:: WORK INSTRUCTION ::
This exercise calls for every record to be set down exactly.
---- AVAILABLE DATA
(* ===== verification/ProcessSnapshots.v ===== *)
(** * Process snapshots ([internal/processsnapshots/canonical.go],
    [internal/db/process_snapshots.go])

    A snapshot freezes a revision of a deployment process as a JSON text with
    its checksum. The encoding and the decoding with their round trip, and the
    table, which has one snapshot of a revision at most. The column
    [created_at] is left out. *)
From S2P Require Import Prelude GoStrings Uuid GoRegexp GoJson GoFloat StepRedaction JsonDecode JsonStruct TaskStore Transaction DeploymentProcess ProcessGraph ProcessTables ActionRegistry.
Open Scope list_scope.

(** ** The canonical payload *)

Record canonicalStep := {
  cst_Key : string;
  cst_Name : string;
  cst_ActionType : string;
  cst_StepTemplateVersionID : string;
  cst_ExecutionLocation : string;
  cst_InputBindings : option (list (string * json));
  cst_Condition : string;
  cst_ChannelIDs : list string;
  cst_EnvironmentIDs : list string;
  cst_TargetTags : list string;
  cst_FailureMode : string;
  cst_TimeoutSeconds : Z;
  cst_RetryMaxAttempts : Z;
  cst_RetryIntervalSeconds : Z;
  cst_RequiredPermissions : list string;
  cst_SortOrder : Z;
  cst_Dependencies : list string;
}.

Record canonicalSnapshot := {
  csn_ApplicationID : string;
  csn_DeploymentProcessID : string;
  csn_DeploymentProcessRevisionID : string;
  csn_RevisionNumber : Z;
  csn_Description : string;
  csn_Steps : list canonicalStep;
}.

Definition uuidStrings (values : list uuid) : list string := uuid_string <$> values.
--------
:: SOLUTION BELOW ::
(* ===== verification/ProcessSnapshots.v ===== *)
(** * Process snapshots ([internal/processsnapshots/canonical.go],
    [internal/db/process_snapshots.go])

    A snapshot freezes a revision of a deployment process as a JSON text with
    its checksum. The encoding and the decoding with their round trip, and the
    table, which has one snapshot of a revision at most. The column
    [created_at] is left out. *)
From S2P Require Import Prelude GoStrings Uuid GoRegexp GoJson GoFloat StepRedaction JsonDecode JsonStruct TaskStore Transaction DeploymentProcess ProcessGraph ProcessTables ActionRegistry.
Open Scope list_scope.

(** ** The canonical payload *)

Record canonicalStep := {
  cst_Key : string;
  cst_Name : string;
  cst_ActionType : string;
  cst_StepTemplateVersionID : string;
  cst_ExecutionLocation : string;
  cst_InputBindings : option (list (string * json));
  cst_Condition : string;
  cst_ChannelIDs : list string;
  cst_EnvironmentIDs : list string;
  cst_TargetTags : list string;
  cst_FailureMode : string;
  cst_TimeoutSeconds : Z;
  cst_RetryMaxAttempts : Z;
  cst_RetryIntervalSeconds : Z;
  cst_RequiredPermissions : list string;
  cst_SortOrder : Z;
  cst_Dependencies : list string;
}.

Record canonicalSnapshot := {
  csn_ApplicationID : string;
  csn_DeploymentProcessID : string;
  csn_DeploymentProcessRevisionID : string;
  csn_RevisionNumber : Z;
  csn_Description : string;
  csn_Steps : list canonicalStep;
}.

Definition uuidStrings (values : list uuid) : list string := uuid_string <$> values.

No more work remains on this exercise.